¿Qué tipos de dados sexuales existen?
Los más comunes son dados de posturas (Kamasutra) y dados de órdenes/acciones que se combinan con otro de zonas del cuerpo. También hay sets que añaden lugar y/o tiempo para variar el escenario. La mejor elección depende de si buscáis inspiración visual, espontaneidad rápida o un juego más completo según el modelo.
¿Qué modelos de dados sexuales hay?
Hay modelos muy sencillos y otros más “completos”: desde dados baratos para empezar hasta sets con más variedad y diseños distintos. Algunos priorizan el juego previo, otros proponen posturas y otros mezclan acciones con tiempos o lugares. Si es para regalar, suele encajar mejor un set que se sienta “redondo” y fácil de usar.
¿Cómo funcionan?
La idea es simple: el dado sugiere una propuesta (postura, acción o zona) y tú la interpretas con tu pareja o con quien juegues. Por eso son tan versátiles: no necesitas experiencia, solo ganas de probar. Y si una tirada no encaja, se adapta o se repite. El juego manda, pero la comodidad manda más.
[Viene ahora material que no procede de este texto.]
(** * DDSketch (sketches-go): index mapping, sketch orchestration and the
      exact-quantile baseline, embedded from the Go sources.

    Numeric model.  A Go [float64] is idealised as a real number: arithmetic
    is exact, [math.Log] and [math.Exp] are [ln] and [exp], and NaN and the
    infinities are not values of the model (a function that returns
    [math.NaN()] returns the separate token [NaN] below).  A Go [int] is an
    unbounded [Z]; an [int32] is a [Z] whose arithmetic is wrapped with
    [wrap_int32]. *)

From Stdlib Require Import Reals Lra Lia ZArith List Bool.
From Stdlib Require Import Sorting.Sorted Sorting.Permutation.
Import ListNotations.
Open Scope R_scope.

(** ** Numbers *)

Abbreviation float64 := R (only parsing).

Definition Rltb (x y : float64) : bool := if Rlt_dec x y then true else false.
Definition Rleb (x y : float64) : bool := if Rle_dec x y then true else false.
Definition Rgtb (x y : float64) : bool := Rltb y x.
Definition Rgeb (x y : float64) : bool := Rleb y x.

(** Go's conversion [int(x)] of a float: the fractional part is discarded
    (truncation toward zero). *)
Definition int_of_float64 (x : float64) : Z :=
  if Rle_dec 0 x then Zfloor x else Zceil x.

(** Two's complement wrap-around of [int32] arithmetic. *)
Definition wrap_int32 (z : Z) : Z :=
  ((z + 2147483648) mod 4294967296 - 2147483648)%Z.

(** A float result that may be the NaN produced by [math.NaN()]. *)
Inductive float64_or_NaN : Type :=
| NaN : float64_or_NaN
| Num : float64 -> float64_or_NaN.

(** The error kinds of the library.  The sources build them with
    [errors.New]; each kind stands for the message given beside it. *)
Inductive error : Type :=
| InvalidAccuracy      (* "The relative accuracy must be between 0 and 1." *)
| InvalidGamma         (* "Gamma must be greater than 1." *)
| ValueOutOfRange      (* "input value is outside the range that is tracked by the sketch" *)
| NegativeCount        (* "count cannot be negative" *)
| InvalidQuantile      (* "quantile must be between 0 and 1" *)
| EmptyState           (* "no such element exists", and the store's own error *)
| IncompatibleMapping. (* "cannot merge sketches with different index mappings" *)

(** A Go pair [(value, error)]: exactly one component is meaningful. *)
Inductive result (A : Type) : Type :=
| Ok : A -> result A
| Err : error -> result A.
Arguments Ok {A} _.
Arguments Err {A} _.

Definition is_Err {A : Type} (r : result A) : bool :=
  match r with Ok _ => false | Err _ => true end.

(** The part of Go's [math] package that the sources use. *)
Module math.

Definition MinInt16 : Z := (-32768)%Z.
Definition MaxInt16 : Z := 32767%Z.

Definition Log (x : float64) : float64 := ln x.
Definition Log1p (x : float64) : float64 := ln (1 + x).
Definition Exp (x : float64) : float64 := exp x.
Definition Max (x y : float64) : float64 := Rmax x y.
Definition Min (x y : float64) : float64 := Rmin x y.
Definition Abs (x : float64) : float64 := Rabs x.
Definition Floor (x : float64) : float64 := IZR (Zfloor x).
Definition Ceil (x : float64) : float64 := IZR (Zceil x).

End math.

(** ** Package mapping: the interface and the package constants *)

Module mapping.

(** The [IndexMapping] interface, with the methods that
    [LogarithmicMapping] implements and that the sketch calls. *)
Class IndexMapping (M : Type) : Type := {
  Equals : M -> M -> bool;
  Index : M -> float64 -> Z;
  Value : M -> Z -> float64;
  RelativeAccuracy : M -> float64;
  MinIndexableValue : M -> float64;
  MaxIndexableValue : M -> float64
}.

(** The constants [expOverflow] and [minNormalFloat64] are declared in a
    file of the package that is not among the sources; the functions that
    read them take them as parameters. *)
Class Constants : Type := {
  expOverflow : float64;
  minNormalFloat64 : float64
}.

(** Modelled from the spec: [withinTolerance] is declared outside the
    available sources; the spec describes the comparison made by [Equals]
    as agreement within an absolute tolerance. *)
Definition withinTolerance (x y tolerance : float64) : bool :=
  Rleb (math.Abs (x - y)) tolerance.

End mapping.

(** ** ddsketch/mapping/logarithmic_mapping.go *)

Module logarithmic_mapping.
Import mapping.

Record LogarithmicMapping : Type := {
  relativeAccuracy : float64;
  multiplier : float64;
  normalizedIndexOffset : float64;
  minIndexableValue : float64;
  maxIndexableValue : float64
}.

Definition set_minIndexableValue (m : LogarithmicMapping) (x : float64)
  : LogarithmicMapping :=
  {| relativeAccuracy := relativeAccuracy m;
     multiplier := multiplier m;
     normalizedIndexOffset := normalizedIndexOffset m;
     minIndexableValue := x;
     maxIndexableValue := maxIndexableValue m |}.

Definition set_maxIndexableValue (m : LogarithmicMapping) (x : float64)
  : LogarithmicMapping :=
  {| relativeAccuracy := relativeAccuracy m;
     multiplier := multiplier m;
     normalizedIndexOffset := normalizedIndexOffset m;
     minIndexableValue := minIndexableValue m;
     maxIndexableValue := x |}.

Section WithConstants.
Context {consts : Constants}.

Definition computeMinIndexableValue (m : LogarithmicMapping) : float64 :=
  math.Max
    (math.Exp ((IZR math.MinInt16 - normalizedIndexOffset m) / multiplier m + 1))
    (minNormalFloat64 * (1 + relativeAccuracy m) / (1 - relativeAccuracy m)).

Definition computeMaxIndexableValue (m : LogarithmicMapping) : float64 :=
  math.Min
    (math.Exp ((IZR math.MaxInt16 - normalizedIndexOffset m) / multiplier m - 1))
    (math.Exp expOverflow / (1 + relativeAccuracy m)).

(** The struct literal leaves the unnamed fields at their zero value; the
    two cached bounds are then filled in from the partly built value. *)
Definition NewLogarithmicMapping (relativeAccuracy : float64)
  : result LogarithmicMapping :=
  if Rleb relativeAccuracy 0 || Rgeb relativeAccuracy 1 then Err InvalidAccuracy
  else
    let m := {| relativeAccuracy := relativeAccuracy;
                multiplier := 1 / math.Log1p (2 * relativeAccuracy / (1 - relativeAccuracy));
                normalizedIndexOffset := 0;
                minIndexableValue := 0;
                maxIndexableValue := 0 |} in
    let m := set_minIndexableValue m (computeMinIndexableValue m) in
    let m := set_maxIndexableValue m (computeMaxIndexableValue m) in
    Ok m.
¿Hay dados con tiempo o lugar?
Sí. Existen sets en los que, además de acción o postura, se añade un dado que indica dónde (escenario) o cuánto tiempo dura el reto. Este formato es ideal si queréis romper rutina más allá de la cama y crear una mini “misión” divertida. Depende del set, así que conviene mirar qué incluye cada pack.
¿Cómo combinar los juegos de dados para parejas con otros productos?
Una combinación típica es usar los dados como “motor” y sumar otro juego para variar: por ejemplo, dado para decidir y cartas para añadir retos o preguntas. También se suelen combinar con accesorios de ambiente (como masaje) para alargar la sesión. La clave es que el dado marque el rumbo y el extra ponga el toque final sin complicar.
¿Cuál es vuestro dado erótico ideal?
Depende de vuestro objetivo: si queréis algo fácil, id a acción + zona; si buscáis ideas nuevas, mejor posturas; si queréis variedad total, un set con tiempo/lugar es más completo. Pensad también si lo queréis para pareja, para un regalo o para juego social, porque cambia el tipo que encaja mejor.
¿Son aptos para principiantes?
Sí. Lo recomendable es empezar por modelos sencillos con propuestas suaves y subir intensidad cuando os sintáis a gusto. Los dados son precisamente útiles para principiantes porque quitan la presión de “tener que proponer” y dejan que el azar rompa el hielo. Si da respeto, pactad un comodín y listo.
¿Cómo se juega con los dados sexuales?
Normalmente se tiran uno o dos dados y se realiza la combinación que salga (por turnos o como acordéis). Las reglas son flexibles: podéis repetir tirada, adaptar lo que salga o poner límites previos. Lo importante es que el resultado sea divertido y consensuado. Un juego simple, pero con muchísimo recorrido si le ponéis intención.
¿Se pueden usar en grupo?
Sí, hay dados pensados para jugar con más personas, pero aquí lo esencial es el acuerdo: todo el mundo debe querer jugar y conocer las reglas. Conviene fijar límites claros y asegurar que cualquiera puede pasar turno sin justificar nada. Bien llevado, es un juego social divertido; mal llevado, es incómodo.
¿Y si me da vergüenza lo que sale?
Pactad una “tirada comodín” o un “paso” por persona y asunto resuelto. También ayuda interpretar el resultado con humor: no hace falta hacerlo literal, basta con capturar la idea. La vergüenza baja rápido cuando el juego se siente seguro y ligero. Si algo no apetece, se cambia: placer sí, presión no.